Successfully scaling up green hydrogen will require effort from policymakers, investors, renewable energy producers, and industrial consumers and suppliers. That’s why Ørsted is working with leading industry, production, and regulatory partners to develop the large-scale production of renewable hydrogen and e-fuels. 
  • What is Power-to-X? 
    Power-to-X (P2X) is the process of turning electricity into something else. P2X technology uses clean electricity obtained from renewable energy sources, such as wind or solar farms, to power the production of green hydrogen. 

    P2X is the umbrella term for both this type of hydrogen electrolysis and the steps that can be added to it to produce hydrogen-derived e-fuels. For example, when green hydrogen is combined with carbon, it can produce e-methanol, which can in turn be refined into other hydrocarbons. When green hydrogen is combined with nitrogen, it can be turned into e-ammonia, a zero-carbon e-fuel. 
  • What is hydrogen?

    Hydrogen is the most abundant element in the universe. In its purest form, hydrogen is usually a gas – a colorless, odorless substance that can be burned to produce heat. It’s also one part of a water molecule. Unlike fossil fuels, hydrogen has no carbon in it. Because of this, using hydrogen as a fuel to produce energy does not release CO2. 

    Hydrogen is not a new product. The U.S. already produces ~10 million metric tons of hydrogen per year. Globally, hydrogen is used mostly in oil refineries, for the production of ammonia and methanol, and other chemical and industrial processes. Current hydrogen demand is almost exclusively met with hydrogen produced by "cracking" fossil fuels at a molecular level. So, while using hydrogen does not add CO2 to the atmosphere, traditional methods of producing it do. 

  • How is green hydrogen produced?
    Green hydrogen, also called renewable hydrogen, is produced by splitting water into hydrogen and oxygen using renewable electricity. The hydrogen is collected and used, while the oxygen is released as a byproduct or used locally. The technology behind this splitting process (known as hydrogen electrolysis) is well-established, having been commercially viable and available around the world for decades.
  • Why use green hydrogen?
    Green hydrogen is a carbon-free fuel produced without emitting greenhouse gases (GHG). Replacing fossil fuel-based hydrogen with green hydrogen in industrial processes and for heavy transportation would significantly lower U.S. emissions and contribute to America’s climate targets.  
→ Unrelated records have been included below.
(* ===== verification/MixerCalls.v ===== *)
(** * The mixer plug-in: controls at work and events

    What writing a control does to the service: the name that tells "connect" from
    "disconnect", and the selection of a back end by "control" for the controls that
    follow it.  Then the events: one queue for each session, the names under which
    they are announced, and reading them. *)

From S2P Require Export MixerSession.
From stdpp Require Import pretty.
Open Scope Z_scope.
#[export] Set Default Goal Selector "!".

(** ** Searching a name *)

Section Names.

Definition no_space (s : string) : bool := negb (strstr " " s).

Lemma prefix_space sub x b :
  no_space sub = true -> String.prefix sub (x ++ String " " b) = String.prefix sub x.
Proof.
  revert x. induction sub as [|c sub IH]; intros x Hs; [by destruct x|].
  assert (Hc : c <> " "%char /\ no_space sub = true).
  { unfold no_space in *. cbn [strstr] in Hs. apply negb_true_iff, orb_false_iff in Hs as [Hp Hs].
    split; [|by rewrite Hs]. intros ->. by destruct sub. }
  destruct Hc as [Hc Hs']. destruct x as [|d x].
  - change ((EmptyString ++ String " " b)%string) with (String " " b). cbn [String.prefix].
    by destruct (ascii_dec c " ").
  - change ((String d x ++ String " " b)%string) with (String d (x ++ String " " b)). cbn [String.prefix].
    destruct (ascii_dec c d); [|done]. by apply IH.
Qed.

(** A match without a space lies on one side of a space. *)
Lemma strstr_space sub x b :
  no_space sub = true -> strstr sub (x ++ String " " b) = strstr sub x || strstr sub b.
Proof.
  intros Hs. induction x as [|c x IH].
  - change ((EmptyString ++ String " " b)%string) with (String " " b). cbn [strstr].
    change (String " " b) with ((EmptyString ++ String " " b)%string). rewrite prefix_space by done.
    by rewrite orb_false_r.
  - change ((String c x ++ String " " b)%string) with (String c (x ++ String " " b)). cbn [strstr].
    change (String c (x ++ String " " b)) with ((String c x ++ String " " b)%string).
    rewrite prefix_space by done. rewrite IH. by rewrite orb_assoc.
Qed.
(* ===== verification/BinderWitness.v ===== *)
(** * The theorems of the Binder connection at work

    A client (pid 5, object 100) of a server that has another client too, over
    parcels of bytes; the service has one session with an interface that can be
    opened. *)

From S2P Require Import GraphProps SessionProps.
From S2P Require Export BinderMemory.
Open Scope Z_scope.
#[export] Set Default Goal Selector "!".

Definition demo_binder (memory : bool) : Binder := {|
  bn_alloc _ := memory;
  bn_object n := 100 + Z.of_nat n;
  bn_found := true;
  client_pid := 5;
  addr_ipc_cb := 900
|}.

Definition other_client : client_info := ClientInfo 99 4 true [].
Definition demo_client : client_info := ClientInfo 100 5 true [].
Definition demo_cb : clbk_data := ClbkData 7 101 300 400.
Definition open_world : world :=
  set_w_graphs [] (set_w_pool (Some [set_ses_graph None (run_session SESSION_CLOSED AIF_OPEN)])
    (run_world SESSION_CLOSED AIF_OPEN 0 DEV_CLOSED)).
Definition demo_sys : sys :=
  Sys open_world (Some [other_client; demo_client]) (Some [demo_cb]) (Some 100) false [] [] [] 1.

Lemma demo_connected m : @connected (demo_binder m) demo_sys [other_client; demo_client] 1.
Proof. by constructor. Qed.

(** The client opens session 1. *)
Lemma binder_transparent_witness :
  exists y, @remote ok_env byte_parcel (demo_binder true) _ _ (Open 1) demo_sys = Ret (0, 1) y /\
    y_clients y = Some [other_client; ClientInfo 100 5 true [1]].
Proof.
  pose proof (@binder_transparent ok_env (demo_binder true) byte_parcel byte_parcel_laws _ _ (Open 1) (0, Some 1)
    (match Agm.agm_session_open (H:=ok_env) 1 true open_world with Ret _ w => w | Crash _ => open_world end)
    demo_sys [other_client; demo_client] 1 (fun _ => eq_refl) ltac:(vm_compute; reflexivity)
    ltac:(by split) ltac:(by split) (demo_connected true)) as [t Ht].
  eexists. split; [exact Ht|]. vm_compute. reflexivity.
Defined.

(** After the client opened session 1. *)
Definition demo_opened : sys :=
  match @remote ok_env byte_parcel (demo_binder true) _ _ (Open 1) demo_sys with Ret _ y => y | Crash _ => demo_sys end.

Lemma demo_used : @used ok_env (demo_binder true) byte_parcel demo_sys [] demo_opened [1].
Proof.
  eapply (used_call (Open 1) (0, Some 1)); [vm_compute; reflexivity|by split|by split|vm_compute; reflexivity|].
  apply used_nil.
Qed.

(** It dies: the session is closed. *)
Lemma client_death_witness :
  exists w, @binderDied ok_env 100 demo_opened = Ret tt (set_y_clients (Some [other_client]) (set_y_agm w demo_opened)) /\
    w_graphs w = [None].
Proof.
  pose proof (@client_death ok_env (demo_binder true) byte_parcel byte_parcel_laws demo_sys demo_opened [1] [other_client]
    demo_client [] (fun _ => eq_refl) (demo_connected true) eq_refl ltac:(by repeat constructor) demo_used) as Hd.
  change (ci_binder demo_client) with 100 in Hd. rewrite Hd. clear Hd.
  destruct (close_all (H:=ok_env) [1] (y_agm demo_opened)) as [[] w|] eqn:E; revert E; vm_compute; [|done].
  intros [= <-]. eexists. by split.
Defined.

Definition client_event : event_params := EventParams 40 9 [1; 2; 3].

(** The entry for session 7 gets the event; an event for another session too. *)
Lemma binder_event_delivered_witness :
  let cb sid cd := @ipc_cb byte_parcel (demo_binder true) sid client_event cd demo_sys in
  cb 7 400 = Ret tt (delivered demo_cb 7 client_event [LClbkList] demo_sys) /\
  cb 8 500 = Ret tt (delivered demo_cb 8 client_event [] demo_sys).
Proof.
  pose proof (fun sid cd Hs => @binder_event_delivered (demo_binder true) byte_parcel byte_parcel_laws
    sid client_event cd [demo_cb] demo_cb demo_sys (fun _ => eq_refl) Hs ltac:(by repeat split)
    ltac:(by repeat split) eq_refl eq_refl) as Hd.
  split.
  - apply (proj1 (Hd 7 400 ltac:(by split)) [] []); by repeat constructor.
  - apply (proj2 (Hd 8 500 ltac:(by split)) []); [done|]. repeat constructor. by intros [].
Defined.

(** A NULL callback makes a new entry. *)
Lemma binder_register_cb_witness :
  exists w, @AgmClient.agm_session_register_cb ok_env byte_parcel (demo_binder true) 7 0 0 400 demo_sys =
    Ret 0 (set_y_tick 3 (set_y_cbs (Some [demo_cb; ClbkData 7 101 0 400]) (set_y_agm w demo_sys))).
Proof.
  eexists. apply (@binder_register_cb ok_env (demo_binder true) byte_parcel byte_parcel_laws 7 0 0 400 0 _ demo_sys
    [other_client; demo_client] 1 (fun _ => eq_refl) ltac:(by split) ltac:(by split) ltac:(by split) ltac:(by split)
    (demo_connected true)).
  vm_compute. reflexivity.
Defined.

(** A write of three bytes succeeds, and wrote 4294967284. *)
Lemma binder_out_of_memory_witness :
  exists t, @AgmClient.agm_session_write ok_env byte_parcel (demo_binder false) 1 [1; 2; 3] demo_sys =
    Ret (0, 4294967284) (set_y_tick t demo_sys).
Proof.
  apply (@binder_out_of_memory ok_env (demo_binder false) byte_parcel byte_parcel_laws _ _ (Write 1 [1; 2; 3])
    (Some (0, 4294967284)) demo_sys [other_client; demo_client] 1 (fun _ => eq_refl) ltac:(by repeat split)
    (demo_connected false) eq_refl).
Defined.
(* ===== verification/HwClient.v ===== *)
(** * The hwbinder client library (ipc/HwBinders/agm_ipc_client/src/agm_client_wrapper.cpp)

    The functions of agm_api.h in the client's process: each finds the service,
    copies its arguments into [hidl_vec]s, and calls the method of [AGM].  The
    functions the code passes for the results run before the method returns. *)

From S2P Require Export HwServer.
Open Scope Z_scope.
#[export] Set Default Goal Selector "!".

Section HwClient.
Context `{Env, HwBinder}.

(** [get_agm_server]: whether it found the service. *)
Definition get_agm_server : HSYS bool :=
  do! hw_acquire HInit ;
  let! agm_client := gets hs_proxy in
  let! found := (if agm_client : bool then ret true
    else if hw_found then
      do! modify (set_hs_proxy true) ;
      let! notifier := gets hs_notifier in
      do! match notifier with
          | Some _ => ret tt
          | None => modify (set_hs_notifier (Some (0, 0)))
          end ;
      ret true
    else ret false) in
  do! hw_release HInit ;
  ret found.

(** [server_death_notifier::serviceDied], with the calls of the crash function
    recorded by their cookie. *)
Definition server_serviceDied : HSYS unit :=
  do! modify (set_hs_died true) ;
  let! notifier := gets hs_notifier in
  match notifier with
  | Some (cb, cookie) =>
      if nz cb then modify (fun y => set_hs_crash_calls (hs_crash_calls y ++ [cookie]) y) else ret tt
  | None => ret tt
  end.

(** The status -ESRCH is computed and 0 returned. *)
Definition agm_register_service_crash_callback (cb cookie : Z) : HSYS Z :=
  do! hw_acquire HInit ;
  let! agm_client := gets hs_proxy in
  let! found := (if agm_client : bool then ret true
    else if hw_found then do! modify (set_hs_proxy true) ; ret true else ret false) in
  do! (if found : bool then modify (set_hs_notifier (Some (cb, cookie))) else ret tt) ;
  do! hw_release HInit ;
  ret 0.

(** [if (!agm_server_died) { ... agm_client->...}]; [dead] is what is returned otherwise. *)
Definition if_served {A} (dead : A) (body : HSYS A) : HSYS A :=
  let! agm_server_died := gets hs_died in
  if agm_server_died : bool then ret dead else
  let! agm_client := get_agm_server in
  if agm_client : bool then body else crash_with NullDeref.

Definition agm_init : HSYS Z := ret 0.
Definition agm_deinit : HSYS Z := ret 0.

(** [hidl_vec<T> v; v.resize(n); *v.data() = x] *)
Definition hidl_of {T} (fresh : T) (n : Z) (x : T) : HSYS (list T) :=
  let! v := hidl_resize fresh n [] in hidl_put 0 (fun _ => x) v.

Definition agm_aif_set_media_config (audio_intf : Z) (media_config : media_config) : HSYS Z :=
  if_served (- EINVAL)
    (let! media_config_hidl := hidl_of media_fresh (Z.of_nat sizeof_media_config) media_config in
     ipc_agm_aif_set_media_config audio_intf media_config_hidl).

Definition agm_session_set_config (handle : Z) (session_config : session_config)
    (media_config : media_config) (buffer_config : buffer_config) : HSYS Z :=
  if_served (- EINVAL)
    (let! session_config_hidl := hidl_resize session_fresh (Z.of_nat sizeof_session_config) [] in
     let! s := memcpy session_fresh (session_bytes session_config) (Z.of_nat sizeof_session_config) in
     let! session_config_hidl := hidl_put 0 (fun _ => s) session_config_hidl in
     let! media_config_hidl := hidl_of media_fresh (Z.of_nat sizeof_media_config) media_config in
     let! buffer_config_hidl := hidl_of buffer_fresh (Z.of_nat sizeof_buffer_config)
                                  (HidlBuffer (bc_count buffer_config) (u32 (bc_size buffer_config))) in
     ipc_agm_session_set_config handle session_config_hidl media_config_hidl buffer_config_hidl).

Definition agm_aif_set_metadata (audio_intf size : Z) (metadata : list Z) : HSYS Z :=
  if_served (- EINVAL)
    (let! metadata_hidl := hidl_bytes metadata size in
     ipc_agm_aif_set_metadata audio_intf size metadata_hidl).
Definition agm_session_set_metadata (session_id size : Z) (metadata : list Z) : HSYS Z :=
  if_served (- EINVAL)
    (let! metadata_hidl := hidl_bytes metadata size in
     ipc_agm_session_set_metadata session_id size metadata_hidl).
Definition agm_session_aif_set_metadata (session_id audio_intf size : Z) (metadata : list Z) : HSYS Z :=
  if_served (- EINVAL)
    (let! metadata_hidl := hidl_bytes metadata size in
     ipc_agm_session_aif_set_metadata session_id audio_intf size metadata_hidl).

Definition agm_session_close (handle : Z) : HSYS Z := if_served (- EINVAL) (ipc_agm_session_close handle).
Definition agm_session_prepare (handle : Z) : HSYS Z := if_served (- EINVAL) (ipc_agm_session_prepare handle).
Definition agm_session_start (handle : Z) : HSYS Z := if_served (- EINVAL) (ipc_agm_session_start handle).
Definition agm_session_stop (handle : Z) : HSYS Z := if_served (- EINVAL) (ipc_agm_session_stop handle).
Definition agm_session_pause (handle : Z) : HSYS Z := if_served (- EINVAL) (ipc_agm_session_pause handle).
Definition agm_session_resume (handle : Z) : HSYS Z := if_served (- EINVAL) (ipc_agm_session_resume handle).
Definition agm_session_eos (handle : Z) : HSYS Z := if_served (- EINVAL) (ipc_agm_session_eos handle).

(** The status and [*handle]. *)
Definition agm_session_open (session_id handle : Z) : HSYS (Z * Z) :=
  if_served (- EINVAL, handle)
    (let! (r, handle_hidl) := ipc_agm_session_open hw_pid session_id in
     let! h := hidl_at 0 handle_hidl in
     ret (r, h)).

Definition agm_session_aif_connect (session_id audio_intf : Z) (state : bool) : HSYS Z :=
  if_served (- EINVAL) (ipc_agm_session_aif_connect session_id audio_intf state).

(** The status, [*byte_count] and the bytes stored in [buf]. *)
Definition agm_session_read (handle byte_count : Z) : HSYS (Z * Z * list Z) :=
  if_served (- EINVAL, byte_count, [])
    (if handle =? 0 then ret (- EINVAL, byte_count, []) else
     let! (r, buff_hidl, cnt) := ipc_agm_session_read handle (u32 byte_count) in
     if r =? - ENOMEM then ret (r, byte_count, []) else
     let! buf := memcpy (replicate (Z.to_nat byte_count) 0) buff_hidl byte_count in
     ret (r, cnt, buf)).

Definition agm_session_write (handle : Z) (buf : list Z) : HSYS (Z * Z) :=
  let byte_count := Z.of_nat (length buf) in
  if_served (- EINVAL, byte_count)
    (if handle =? 0 then ret (- EINVAL, byte_count) else
     let! buf_hidl := hidl_bytes buf byte_count in
     let! (r, cnt) := ipc_agm_session_write handle buf_hidl (u32 byte_count) in
     ret (r, if r =? - ENOMEM then byte_count else cnt)).

Definition agm_session_set_loopback (capture_session_id playback_session_id : Z) (state : bool) : HSYS Z :=
  if_served (- EINVAL) (ipc_agm_session_set_loopback capture_session_id playback_session_id state).
Definition agm_get_hw_processed_buff_cnt (handle dir : Z) : HSYS Z :=
  if_served (size_t_of_int (- EINVAL))
    (let! n := ipc_agm_get_hw_processed_buff_cnt handle dir in ret (size_t_of_int n)).

(** [aif_list] is the pointer, with room for [room] entries: the entries stored and
    [*num_aif_info]. *)
Definition agm_get_aif_info_list (aif_list : Z) (num_aif_info : Z) : HSYS (Z * list (string * Z) * Z) :=
  if_served (- EINVAL, [], num_aif_info)
    (let! (r, aif_list_ret_hidl, num_aif_info_hidl) := ipc_agm_get_aif_info_list (u32 num_aif_info) in
     if r =? - ENOMEM then ret (r, [], num_aif_info) else
     if aif_list =? 0 then ret (r, [], num_aif_info_hidl) else
     if (Z.of_nat (length aif_list_ret_hidl) <? num_aif_info_hidl) || (num_aif_info <? num_aif_info_hidl)
     then crash_with OutOfBounds
     else ret (r, (fun a => (strlcpy AIF_NAME_MAX_LEN a.1, a.2)) <$> take (Z.to_nat num_aif_info_hidl) aif_list_ret_hidl,
               num_aif_info_hidl)).

(** [payload] is the pointer, with room for [size] bytes. *)
Definition agm_session_aif_get_tag_module_info (session_id aif_id payload size : Z) : HSYS (Z * list Z * Z) :=
  if_served (- EINVAL, [], size)
    (let! (r, payload_ret, size_ret) := ipc_agm_session_aif_get_tag_module_info session_id aif_id (u32 size) in
     if r =? - ENOMEM then ret (r, [], size) else
     if payload =? 0 then ret (r, [], size_ret) else
     let! b := memcpy (replicate (Z.to_nat size) 0) payload_ret size_ret in
     ret (r, take (Z.to_nat size_ret) b, size_ret)).

Definition agm_session_get_params (session_id : Z) (payload : list Z) : HSYS (Z * list Z) :=
  let size := Z.of_nat (length payload) in
  if_served (- EINVAL, payload)
    (let! buf_hidl := hidl_bytes payload size in
     let! (r, payload_ret) := ipc_agm_session_get_params session_id (u32 size) buf_hidl in
     if nz r then ret (r, payload)
     else let! payload := memcpy payload payload_ret size in ret (r, payload)).

(** The sizes are cut to 32 bits. *)
Definition agm_aif_set_params (aif_id : Z) (payload : list Z) : HSYS Z :=
  if_served (- EINVAL)
    (let size_hidl := u32 (Z.of_nat (length payload)) in
     let! payload_hidl := hidl_bytes payload size_hidl in
     ipc_agm_aif_set_params aif_id payload_hidl size_hidl).
Definition agm_session_aif_set_params (session_id aif_id : Z) (payload : list Z) : HSYS Z :=
  if_served (- EINVAL)
    (let size_hidl := u32 (Z.of_nat (length payload)) in
     let! payload_hidl := hidl_bytes payload size_hidl in
     ipc_agm_session_aif_set_params session_id aif_id payload_hidl size_hidl).
Definition agm_session_set_params (session_id : Z) (payload : list Z) : HSYS Z :=
  if_served (- EINVAL)
    (let size_hidl := u32 (Z.of_nat (length payload)) in
     let! payload_hidl := hidl_bytes payload size_hidl in
     ipc_agm_session_set_params session_id payload_hidl size_hidl).

(** The key values go into the elements behind the first one. *)
Definition agm_set_params_with_tag (session_id aif_id tag : Z) (tkvs : list key_value) : HSYS Z :=
  if_served (- EINVAL)
    (let num_tkvs := Z.of_nat (length tkvs) in
     let! tag_cfg_hidl := hidl_of tag_fresh
       (Z.of_nat sizeof_agm_tag_config + num_tkvs * Z.of_nat sizeof_AgmKeyValue) (HidlTag tag num_tkvs []) in
     let! tag_cfg_hidl := put_kvs set_tag_kv sizeof_agm_tag_config tkvs tag_cfg_hidl in
     ipc_agm_set_params_with_tag session_id aif_id tag_cfg_hidl).

Definition agm_session_aif_set_cal (session_id aif_id : Z) (cal_config : list key_value) : HSYS Z :=
  if_served (- EINVAL)
    (let num_ckvs := Z.of_nat (length cal_config) in
     let! cal_cfg_hidl := hidl_of cal_fresh
       (Z.of_nat sizeof_AgmCalConfig + num_ckvs * Z.of_nat sizeof_AgmKeyValue) (HidlCal num_ckvs hw_junk []) in
     let! cal_cfg_hidl := put_kvs set_cal_kv sizeof_agm_cal_config cal_config cal_cfg_hidl in
     ipc_agm_session_aif_set_cal session_id aif_id cal_cfg_hidl).

(** [v[i] = b[i]] for every byte of [b]; the vector of the element was never resized. *)
Fixpoint store_bytes (i : nat) (b v : list Z) : HSYS (list Z) :=
  match b with
  | [] => ret v
  | x :: b => let! v := hidl_put i (fun _ => x) v in store_bytes (S i) b v
  end.

Definition agm_session_register_for_events (session_id : Z) (evt_reg_cfg : event_reg_cfg) : HSYS Z :=
  if_served (- EINVAL)
    (let n := Z.of_nat (length (er_payload evt_reg_cfg)) in
     let! v := hidl_resize reg_fresh (sizeof_agm_event_reg_cfg + n) [] in
     let! e := hidl_at 0 v in
     let! payload := store_bytes 0 (er_payload evt_reg_cfg) (hr_payload e) in
     let! v := hidl_put 0 (fun _ => HidlReg (er_module_instance_id evt_reg_cfg) (er_event_id evt_reg_cfg) n
                            (er_is_register evt_reg_cfg) payload) v in
     ipc_agm_session_register_for_events session_id v).

Definition agm_session_set_ec_ref (capture_session_id aif_id : Z) (state : bool) : HSYS Z :=
  if_served (- EINVAL) (ipc_agm_session_set_ec_ref capture_session_id aif_id state).

(** [cb] is the client's function, 0 for NULL. *)
Definition agm_session_register_cb (session_id cb evt_type client_data : Z) : HSYS Z :=
  if_served (- EINVAL)
    (if nz cb then
       let! heap := gets hs_clnt in
       do! modify (set_hs_clnt (heap ++ [ClntClbk session_id cb evt_type client_data])) ;
       let! n := hw_tick in
       ipc_agm_session_register_callback hw_pid session_id (hw_object n) evt_type (addr_of (length heap)) client_data
     else ipc_agm_session_register_callback hw_pid session_id 0 evt_type 0 client_data).

(** The status of the call is dropped. *)
Definition agm_get_session_time (handle timestamp : Z) : HSYS (Z * Z) :=
  if_served (- EINVAL, timestamp)
    (let! (_, ts) := ipc_agm_get_session_time handle in ret (- EINVAL, ts)).
Definition agm_get_buffer_timestamp (session_id timestamp : Z) : HSYS (Z * Z) :=
  if_served (- EINVAL, timestamp) (ipc_agm_get_buffer_timestamp session_id).

(** The descriptors that came are closed when the function for the results is
    left; the one of the data buffer is duplicated before. *)
Definition agm_session_get_buf_info (session_id : Z) (buf_info : buf_info) (flag : Z) : HSYS (Z * Types.buf_info) :=
  if_served (- EINVAL, buf_info)
    (let! (r, (dataSharedMemory, posSharedMemory)) := ipc_agm_session_get_buf_info session_id flag in
     if nz r then ret (r, buf_info) else
     let! buf_info := match dataSharedMemory with
       | None => ret buf_info
       | Some (_, data_size) =>
           let! n := hw_tick in
           do! modify (fun y => set_hs_fds (hw_fd n :: hs_fds y) y) ;
           ret (set_data_buf_size data_size (set_data_buf_fd (hw_fd n) buf_info))
       end in
     let! buf_info := match posSharedMemory with
       | None => ret buf_info
       | Some (_, pos_size) =>
           let! n := hw_tick in ret (set_pos_buf_size pos_size (set_pos_buf_fd (hw_fd n) buf_info))
       end in
     ret (r, buf_info)).
End HwClient.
    Meanwhile, as the price of wind and solar generation has fallen, renewable energy has become cost-competitive with coal, gas, and nuclear power. This makes the economic argument for producing and using green hydrogen stronger than ever.  
  • Is renewable hydrogen safe?
    If handled correctly, renewable hydrogen is safe. Hydrogen is a non-toxic gas at room temperature and atmospheric pressure, and explosive when mixed with air under certain conditions. However, tried and true international standards exist for designing and monitoring hydrogen installations. Many sectors have been using hydrogen in their industrial processes for decades, making it a common product used in familiar applications.
  • What are the uses of hydrogen?

    In the carbon-heavy sectors of industry and transportation, there are at least three immediate, short-term uses for renewable hydrogen: 

    • Replacing the use of fossil fuel-based hydrogen with renewable hydrogen in processes like refining petroleum, treating metals, producing fertilizer, and processing food. 
    • Providing industrial heat for manufacturing processes, such as steelmaking, which are difficult to directly electrify. 
    • Using renewable hydrogen as a fuel or component of e-fuels for transportation, including in shipping, aviation, and for medium- to heavy-duty ground transportation vehicles. E-fuels for these applications include e-methanol, e-ammonia, and e-kerosene.